Every entry must be printed again exactly, with nothing left out.

- _Stored items_:
|---|

(** ** The map of the process data *)
(** The offsets a component takes up, as they are counted. *)
Definition last_byte (a : IOAddress) : Z := if 8 <=? bitlen a then byte_of a + bitlen a / 8 - 1 else byte_of a.
Fixpoint find_range (l : list ptr) (lo hi : Z) : IM (Z * Z) :=
  match l with
  | [] => sret (lo, hi)
  | c :: l' =>
      let! x := get_io c in
      let lo' := if byte_of (address x) <? lo then byte_of (address x) else lo in
      let hi' := if hi <? last_byte (address x) then last_byte (address x) else hi in
      let? _u := assert (hi' <? 10000) in
      find_range l' lo' hi'
  end.
(** The component is entered for each of its bits. The bit position is added to the
    byte that already counts the whole bytes of it. *)
Fixpoint index_bits (n : nat) (i : Z) (c : ptr) (l : list (option ptr)) : res (list (option ptr)) :=
  match n with
  | O => Ok l
  | S n' =>
      if (0 <=? i) && (i <? Z.of_nat (length l)) then index_bits n' (i + 1) c (<[Z.to_nat i := Some c]> l) else Undef
  end.
Definition enter_component (im : list (option ptr) * list (option (list ptr))) (c : ptr)
    : IM (list (option ptr) * list (option (list ptr))) :=
  let! x := get_io c in
  if bool_decide (io_name x = "") then sret im else
  let offset := byte_of (address x) in
  let? ix := index_bits (Z.to_nat (bitlen (address x))) (offset * 8 + io_bitpos (address x)) c (fst im) in
  let? cl := (if 0 <=? offset then rd (snd im !! Z.to_nat offset) else Undef) in
  sret (ix, <[Z.to_nat offset := Some (default [] cl ++ [c])]> (snd im)).
Definition setupIOMap : IM unit :=
  let! s := get_state in
  let! r := find_range (processing_queue s) 1000000 0 in
  let hi := snd r in
  let lo := if hi <? fst r then hi else fst r in
  let size := Z.to_nat (hi + 1) in
  let! im := io_fold enter_component (replicate (size * 8) None, replicate size None) (processing_queue s) in
  run! put (fun s => mkIOState (components s) (processing_queue s) (io_names s) (io_clock s)
    (hi + 1) (Some (replicate size 0)) (io_process_mask s) (update_data s) (default_data s) (default_mask s)
    (last_process_data s) (outputs_waiting s) hi lo (fst im) (snd im) (regular_polls s)
    (updatedComponentsIn s) (updatedComponentsOut s) (updates_sent s) (hardware_state s) (work_queue s) (activated s)
    (sequence s)) in
  let! m := generateProcessMask in
  put (fun s => mkIOState (components s) (processing_queue s) (io_names s) (io_clock s)
    (process_data_size s) (io_process_data s) (Some m) (update_data s) (default_data s) (default_mask s)
    (last_process_data s) (outputs_waiting s) (max_offset s) (min_offset s) (indexed_components s) (io_map s)
    (regular_polls s) (updatedComponentsIn s) (updatedComponentsOut s) (updates_sent s) (hardware_state s)
    (work_queue s) (activated s) (sequence s)).

(** ** Data from the hardware *)
Definition notifyComponentsAt (offset : Z) : IM Z :=
  let! s := get_state in
  let? _u := assert ((offset <=? max_offset s) && (min_offset s <=? offset)) in
  let? cl := (if 0 <=? offset then rd (io_map s !! Z.to_nat offset) else Undef) in
  let l := default [] cl in
  run! put (fun s => with_in (list_to_set l ∪ updatedComponentsIn s) s) in
  sret (Z.of_nat (length l)).

(** The bits of one byte: [p] is the incoming byte, [m] its mask, [q] the byte of the
    process data; [just_added] is the component looked at last. *)
Definition change_bit (p bitmask q : Z) : Z :=
  if negb (Z.land p bitmask =? Z.land q bitmask) then
    if negb (Z.land p bitmask =? 0) then u8 (Z.lor q bitmask) else u8 (Z.land q (u8 (255 - bitmask)))
  else q.
Fixpoint process_bits (n : nat) (bitmask i j p m : Z) (index : list (option ptr))
    (st : Z * option ptr * gset ptr) : res (Z * option ptr * gset ptr) :=
  match n with
  | O => Ok st
  | S n' =>
      let '(q, just_added, changed) := st in
      st' ← (if negb (Z.land m bitmask =? 0) then
               ioc ← rd (index !! Z.to_nat (i * 8 + j));
               Ok (change_bit p bitmask q,
                   match ioc with Some c => Some c | None => just_added end,
                   match ioc with
                   | Some c => if negb (bool_decide (just_added = Some c)) &&
                                  negb (Z.land p bitmask =? Z.land q bitmask)
                               then {[c]} ∪ changed else changed
                   | None => changed
                   end)
             else Ok st);
      process_bits n' (u8 (Z.shiftl bitmask 1)) i (j + 1) p m index st'
  end.
(** One byte after the other; the first time, all components of a byte with a mask
    are notified. *)
Fixpoint process_bytes (i : Z) (qs ps ms : bytes) (just_added : option ptr) : IM bytes :=
  match qs, ps, ms with
  | [], _, _ => sret []
  | q :: qs', p :: ps', m :: ms' =>
      let! s := get_state in
      run! (match last_process_data s with
            | None => if m =? 0 then sret tt else let! _n := notifyComponentsAt i in sret tt
            | Some _ => sret tt
            end) in
      let! s := get_state in
      let? st := (if negb (p =? q) && negb (m =? 0)
                  then process_bits 8 1 i 0 p m (indexed_components s) (q, just_added, updatedComponentsIn s)
                  else Ok (q, just_added, updatedComponentsIn s)) in
      run! put (with_in (snd st)) in
      let! rest := process_bytes (i + 1) qs' ps' ms' (snd (fst st)) in
      sret (fst (fst st) :: rest)
  | _, _, _ => fun _ => Undef
  end.

(** The components that changed are handed on; requests that were sent are resolved. *)
Definition take_changed (updated : gset ptr) (c : ptr) : IM (gset ptr) :=
  let! s := get_state in
  run! upd_io c (set_read_time (io_clock s)) in
  run! put (fun s => with_in (updatedComponentsIn s ∖ {[c]}) s) in
  run! (if updates_sent s && bool_decide (c ∈ updatedComponentsOut s)
        then put (fun s => with_out (updatedComponentsOut s ∖ {[c]}) s) else sret tt) in
  sret ({[c]} ∪ updated).
Definition drop_matching (u : unit) (c : ptr) : IM unit :=
  let! x := get_io c in
  let? v := rd (pending_value x) in
  if v =? u32 (a_value (address x)) then put (fun s => with_out (updatedComponentsOut s ∖ {[c]}) s) else sret tt.
Definition hand_on (updated_machines : gset ptr) : IM (gset ptr) :=
  let! s := get_state in
  if bool_decide (updatedComponentsIn s = ∅) then sret updated_machines else
  let! updated := io_fold take_changed updated_machines (elements (updatedComponentsIn s)) in
  let! s := get_state in
  run! (if updates_sent s then io_fold drop_matching tt (elements (updatedComponentsOut s)) else sret tt) in
  run! put (fun s => with_waiting (Z.of_nat (size (updatedComponentsOut s))) s) in
  sret updated.
Definition processAll (clock data_size : Z) (mask data : bytes) (updated_machines : gset ptr) : IM (gset ptr) :=
  run! put (with_clock clock) in
  let! s := get_state in
  let? _u := assert (data_size =? process_data_size s) in
  let? q := rd (io_process_data s) in
  match hardware_state s with
  | s_hardware_preinit => let? d := copy_data s data in run! put (with_data (Some d)) in sret updated_machines
  | _ =>
      let! q' := process_bytes 0 q data mask None in
      run! put (with_data (Some q')) in
      run! (match hardware_state s with s_operational => put (with_last (Some q')) | _ => sret tt end) in
      hand_on updated_machines
  end.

|---|

- _Exercise output_:
(** ** The map of the process data *)
(** The offsets a component takes up, as they are counted. *)
Definition last_byte (a : IOAddress) : Z := if 8 <=? bitlen a then byte_of a + bitlen a / 8 - 1 else byte_of a.
Fixpoint find_range (l : list ptr) (lo hi : Z) : IM (Z * Z) :=
  match l with
  | [] => sret (lo, hi)
  | c :: l' =>
      let! x := get_io c in
      let lo' := if byte_of (address x) <? lo then byte_of (address x) else lo in
      let hi' := if hi <? last_byte (address x) then last_byte (address x) else hi in
      let? _u := assert (hi' <? 10000) in
      find_range l' lo' hi'
  end.
(** The component is entered for each of its bits. The bit position is added to the
    byte that already counts the whole bytes of it. *)
Fixpoint index_bits (n : nat) (i : Z) (c : ptr) (l : list (option ptr)) : res (list (option ptr)) :=
  match n with
  | O => Ok l
  | S n' =>
      if (0 <=? i) && (i <? Z.of_nat (length l)) then index_bits n' (i + 1) c (<[Z.to_nat i := Some c]> l) else Undef
  end.
Definition enter_component (im : list (option ptr) * list (option (list ptr))) (c : ptr)
    : IM (list (option ptr) * list (option (list ptr))) :=
  let! x := get_io c in
  if bool_decide (io_name x = "") then sret im else
  let offset := byte_of (address x) in
  let? ix := index_bits (Z.to_nat (bitlen (address x))) (offset * 8 + io_bitpos (address x)) c (fst im) in
  let? cl := (if 0 <=? offset then rd (snd im !! Z.to_nat offset) else Undef) in
  sret (ix, <[Z.to_nat offset := Some (default [] cl ++ [c])]> (snd im)).
Definition setupIOMap : IM unit :=
  let! s := get_state in
  let! r := find_range (processing_queue s) 1000000 0 in
  let hi := snd r in
  let lo := if hi <? fst r then hi else fst r in
  let size := Z.to_nat (hi + 1) in
  let! im := io_fold enter_component (replicate (size * 8) None, replicate size None) (processing_queue s) in
  run! put (fun s => mkIOState (components s) (processing_queue s) (io_names s) (io_clock s)
    (hi + 1) (Some (replicate size 0)) (io_process_mask s) (update_data s) (default_data s) (default_mask s)
    (last_process_data s) (outputs_waiting s) hi lo (fst im) (snd im) (regular_polls s)
    (updatedComponentsIn s) (updatedComponentsOut s) (updates_sent s) (hardware_state s) (work_queue s) (activated s)
    (sequence s)) in
  let! m := generateProcessMask in
  put (fun s => mkIOState (components s) (processing_queue s) (io_names s) (io_clock s)
    (process_data_size s) (io_process_data s) (Some m) (update_data s) (default_data s) (default_mask s)
    (last_process_data s) (outputs_waiting s) (max_offset s) (min_offset s) (indexed_components s) (io_map s)
    (regular_polls s) (updatedComponentsIn s) (updatedComponentsOut s) (updates_sent s) (hardware_state s)
    (work_queue s) (activated s) (sequence s)).

(** ** Data from the hardware *)
Definition notifyComponentsAt (offset : Z) : IM Z :=
  let! s := get_state in
  let? _u := assert ((offset <=? max_offset s) && (min_offset s <=? offset)) in
  let? cl := (if 0 <=? offset then rd (io_map s !! Z.to_nat offset) else Undef) in
  let l := default [] cl in
  run! put (fun s => with_in (list_to_set l ∪ updatedComponentsIn s) s) in
  sret (Z.of_nat (length l)).

(** The bits of one byte: [p] is the incoming byte, [m] its mask, [q] the byte of the
    process data; [just_added] is the component looked at last. *)
Definition change_bit (p bitmask q : Z) : Z :=
  if negb (Z.land p bitmask =? Z.land q bitmask) then
    if negb (Z.land p bitmask =? 0) then u8 (Z.lor q bitmask) else u8 (Z.land q (u8 (255 - bitmask)))
  else q.
Fixpoint process_bits (n : nat) (bitmask i j p m : Z) (index : list (option ptr))
    (st : Z * option ptr * gset ptr) : res (Z * option ptr * gset ptr) :=
  match n with
  | O => Ok st
  | S n' =>
      let '(q, just_added, changed) := st in
      st' ← (if negb (Z.land m bitmask =? 0) then
               ioc ← rd (index !! Z.to_nat (i * 8 + j));
               Ok (change_bit p bitmask q,
                   match ioc with Some c => Some c | None => just_added end,
                   match ioc with
                   | Some c => if negb (bool_decide (just_added = Some c)) &&
                                  negb (Z.land p bitmask =? Z.land q bitmask)
                               then {[c]} ∪ changed else changed
                   | None => changed
                   end)
             else Ok st);
      process_bits n' (u8 (Z.shiftl bitmask 1)) i (j + 1) p m index st'
  end.
(** One byte after the other; the first time, all components of a byte with a mask
    are notified. *)
Fixpoint process_bytes (i : Z) (qs ps ms : bytes) (just_added : option ptr) : IM bytes :=
  match qs, ps, ms with
  | [], _, _ => sret []
  | q :: qs', p :: ps', m :: ms' =>
      let! s := get_state in
      run! (match last_process_data s with
            | None => if m =? 0 then sret tt else let! _n := notifyComponentsAt i in sret tt
            | Some _ => sret tt
            end) in
      let! s := get_state in
      let? st := (if negb (p =? q) && negb (m =? 0)
                  then process_bits 8 1 i 0 p m (indexed_components s) (q, just_added, updatedComponentsIn s)
                  else Ok (q, just_added, updatedComponentsIn s)) in
      run! put (with_in (snd st)) in
      let! rest := process_bytes (i + 1) qs' ps' ms' (snd (fst st)) in
      sret (fst (fst st) :: rest)
  | _, _, _ => fun _ => Undef
  end.

(** The components that changed are handed on; requests that were sent are resolved. *)
Definition take_changed (updated : gset ptr) (c : ptr) : IM (gset ptr) :=
  let! s := get_state in
  run! upd_io c (set_read_time (io_clock s)) in
  run! put (fun s => with_in (updatedComponentsIn s ∖ {[c]}) s) in
  run! (if updates_sent s && bool_decide (c ∈ updatedComponentsOut s)
        then put (fun s => with_out (updatedComponentsOut s ∖ {[c]}) s) else sret tt) in
  sret ({[c]} ∪ updated).
Definition drop_matching (u : unit) (c : ptr) : IM unit :=
  let! x := get_io c in
  let? v := rd (pending_value x) in
  if v =? u32 (a_value (address x)) then put (fun s => with_out (updatedComponentsOut s ∖ {[c]}) s) else sret tt.
Definition hand_on (updated_machines : gset ptr) : IM (gset ptr) :=
  let! s := get_state in
  if bool_decide (updatedComponentsIn s = ∅) then sret updated_machines else
  let! updated := io_fold take_changed updated_machines (elements (updatedComponentsIn s)) in
  let! s := get_state in
  run! (if updates_sent s then io_fold drop_matching tt (elements (updatedComponentsOut s)) else sret tt) in
  run! put (fun s => with_waiting (Z.of_nat (size (updatedComponentsOut s))) s) in
  sret updated.
Definition processAll (clock data_size : Z) (mask data : bytes) (updated_machines : gset ptr) : IM (gset ptr) :=
  run! put (with_clock clock) in
  let! s := get_state in
  let? _u := assert (data_size =? process_data_size s) in
  let? q := rd (io_process_data s) in
  match hardware_state s with
  | s_hardware_preinit => let? d := copy_data s data in run! put (with_data (Some d)) in sret updated_machines
  | _ =>
      let! q' := process_bytes 0 q data mask None in
      run! put (with_data (Some q')) in
      run! (match hardware_state s with s_operational => put (with_last (Some q')) | _ => sret tt end) in
      hand_on updated_machines
  end.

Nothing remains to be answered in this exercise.